Exercise
Copy exactly, and only, the lines from the one containing "(anomalies params) score in" through the last line of the records below.

★ ★ ★ ★ ★ ★ ★

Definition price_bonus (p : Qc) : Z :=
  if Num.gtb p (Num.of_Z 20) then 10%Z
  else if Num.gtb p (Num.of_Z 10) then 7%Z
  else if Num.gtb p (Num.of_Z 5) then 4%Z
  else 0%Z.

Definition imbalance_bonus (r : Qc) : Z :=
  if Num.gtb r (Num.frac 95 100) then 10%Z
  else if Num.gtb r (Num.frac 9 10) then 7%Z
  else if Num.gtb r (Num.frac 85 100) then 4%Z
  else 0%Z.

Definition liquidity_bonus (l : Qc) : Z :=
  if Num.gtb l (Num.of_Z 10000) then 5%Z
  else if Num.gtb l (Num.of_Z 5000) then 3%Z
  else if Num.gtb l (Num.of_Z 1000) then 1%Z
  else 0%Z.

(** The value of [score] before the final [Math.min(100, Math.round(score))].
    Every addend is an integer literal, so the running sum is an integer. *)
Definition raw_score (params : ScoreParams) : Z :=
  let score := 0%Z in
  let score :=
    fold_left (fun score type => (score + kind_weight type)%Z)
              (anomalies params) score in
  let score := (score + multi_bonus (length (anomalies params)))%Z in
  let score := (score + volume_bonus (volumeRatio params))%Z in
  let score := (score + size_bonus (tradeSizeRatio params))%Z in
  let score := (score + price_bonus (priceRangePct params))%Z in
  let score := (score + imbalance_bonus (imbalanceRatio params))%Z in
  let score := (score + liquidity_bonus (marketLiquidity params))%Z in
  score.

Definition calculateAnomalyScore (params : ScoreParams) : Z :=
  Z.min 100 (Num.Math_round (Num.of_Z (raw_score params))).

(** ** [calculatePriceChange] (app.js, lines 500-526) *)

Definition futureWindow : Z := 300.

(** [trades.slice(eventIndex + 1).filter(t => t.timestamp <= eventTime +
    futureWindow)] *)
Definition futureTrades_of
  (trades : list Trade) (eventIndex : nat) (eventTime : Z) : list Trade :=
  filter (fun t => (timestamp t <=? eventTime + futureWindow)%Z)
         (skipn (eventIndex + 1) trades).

★ ★ ★ ★ ★ ★ ★

Output
              (anomalies params) score in
  let score := (score + multi_bonus (length (anomalies params)))%Z in
  let score := (score + volume_bonus (volumeRatio params))%Z in
  let score := (score + size_bonus (tradeSizeRatio params))%Z in
  let score := (score + price_bonus (priceRangePct params))%Z in
  let score := (score + imbalance_bonus (imbalanceRatio params))%Z in
  let score := (score + liquidity_bonus (marketLiquidity params))%Z in
  score.

Definition calculateAnomalyScore (params : ScoreParams) : Z :=
  Z.min 100 (Num.Math_round (Num.of_Z (raw_score params))).

(** ** [calculatePriceChange] (app.js, lines 500-526) *)

Definition futureWindow : Z := 300.

(** [trades.slice(eventIndex + 1).filter(t => t.timestamp <= eventTime +
    futureWindow)] *)
Definition futureTrades_of
  (trades : list Trade) (eventIndex : nat) (eventTime : Z) : list Trade :=
  filter (fun t => (timestamp t <=? eventTime + futureWindow)%Z)
         (skipn (eventIndex + 1) trades).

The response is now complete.